(* ===== verification/Migrate.v ===== *)
(** * daimon-migrate: from the SQLite stores to Postgres
    ([daimon-migrate/src/main.rs], [vault.rs], [inventory.rs], [audit.rs], [app.rs])

    The one-shot tool reads four SQLite files and writes their rows with upserts. The
    files are what reading them gives; the tables are those of the schema the tool
    was written for (migrations V002 to V010), with their keys, checks and foreign
    keys; the hash columns a trigger fills are left out. Version 5 UUIDs and the time
    parsers are parameters. A failure is the chain of its contexts, outermost
    first. *)

From S2P Require Import Prelude RustStd Json Core Vault AuditChain.
From Stdlib Require Import ZArith Ascii.

Local Open Scope Z_scope.

(** ** Rows *)

Record CredentialRec := mkCredRec {
  cd_uuid : Uuid; cd_kind_text : string; cd_payload : blob; cd_version : Z;
  cd_created : Z; cd_updated : Z }.

Record TargetRec := mkTargetRec {
  tg_uuid : Uuid; tg_kind : string; tg_transport : string; tg_host : string; tg_port : Z;
  tg_credential : string; tg_labels : json; tg_caps : json; tg_created : Z; tg_updated : Z }.

Record EventRec := mkEventRec {
  er_tenant : Uuid; er_ts : Z; er_actor : string; er_action : string; er_target : option string;
  er_credential : option string; er_summary : option string; er_result : string;
  er_latency : option Z; er_metadata : json }.

Record MigUser := mkMigUser {
  mu_id : Uuid; mu_hash : string; mu_status : string; mu_created : Z; mu_updated : Z }.

Record MigSession := mkMigSession { ms_user : Uuid; ms_expires : Z; ms_created : Z }.

Record ClusterRec := mkClusterRec {
  cl_tenant : Uuid; cl_name : string; cl_url : string; cl_token : string; cl_notes : string;
  cl_created : Z; cl_updated : Z }.

(** The tables, by the key their conflict clause names. [mt_tenants] is absent once
    the table was dropped. *)
Record mtables := mkMTables {
  mt_tenants : option (gmap string Uuid);
  mt_credentials : gmap (Uuid * string) CredentialRec;
  mt_targets : gmap (Uuid * string) TargetRec;
  mt_events : gmap Uuid EventRec;
  mt_roles : gmap string Uuid;
  mt_users : gmap (Uuid * string) MigUser;
  mt_grants : gset (Uuid * Uuid * string);
  mt_sessions : gmap string MigSession;
  mt_clusters : gmap string ClusterRec;
  mt_config : gmap string string;
  mt_prefs : gmap (Uuid * string) string;
}.

Definition set_credentials x t := mkMTables (mt_tenants t) x (mt_targets t) (mt_events t) (mt_roles t)
  (mt_users t) (mt_grants t) (mt_sessions t) (mt_clusters t) (mt_config t) (mt_prefs t).
Definition set_targets x t := mkMTables (mt_tenants t) (mt_credentials t) x (mt_events t) (mt_roles t)
  (mt_users t) (mt_grants t) (mt_sessions t) (mt_clusters t) (mt_config t) (mt_prefs t).
Definition set_events x t := mkMTables (mt_tenants t) (mt_credentials t) (mt_targets t) x (mt_roles t)
  (mt_users t) (mt_grants t) (mt_sessions t) (mt_clusters t) (mt_config t) (mt_prefs t).
Definition set_musers x t := mkMTables (mt_tenants t) (mt_credentials t) (mt_targets t) (mt_events t)
  (mt_roles t) x (mt_grants t) (mt_sessions t) (mt_clusters t) (mt_config t) (mt_prefs t).
Definition set_mgrants x t := mkMTables (mt_tenants t) (mt_credentials t) (mt_targets t) (mt_events t)
  (mt_roles t) (mt_users t) x (mt_sessions t) (mt_clusters t) (mt_config t) (mt_prefs t).
Definition set_msessions x t := mkMTables (mt_tenants t) (mt_credentials t) (mt_targets t) (mt_events t)
  (mt_roles t) (mt_users t) (mt_grants t) x (mt_clusters t) (mt_config t) (mt_prefs t).
Definition set_clusters x t := mkMTables (mt_tenants t) (mt_credentials t) (mt_targets t) (mt_events t)
  (mt_roles t) (mt_users t) (mt_grants t) (mt_sessions t) x (mt_config t) (mt_prefs t).
Definition set_mconfig x t := mkMTables (mt_tenants t) (mt_credentials t) (mt_targets t) (mt_events t)
  (mt_roles t) (mt_users t) (mt_grants t) (mt_sessions t) (mt_clusters t) x (mt_prefs t).
Definition set_mprefs x t := mkMTables (mt_tenants t) (mt_credentials t) (mt_targets t) (mt_events t)
  (mt_roles t) (mt_users t) (mt_grants t) (mt_sessions t) (mt_clusters t) (mt_config t) x.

---

What is expected – The answer must consist of every line from the records above that holds "keys".

Written solution –
    was written for (migrations V002 to V010), with their keys, checks and foreign
    keys; the hash columns a trigger fills are left out. Version 5 UUIDs and the time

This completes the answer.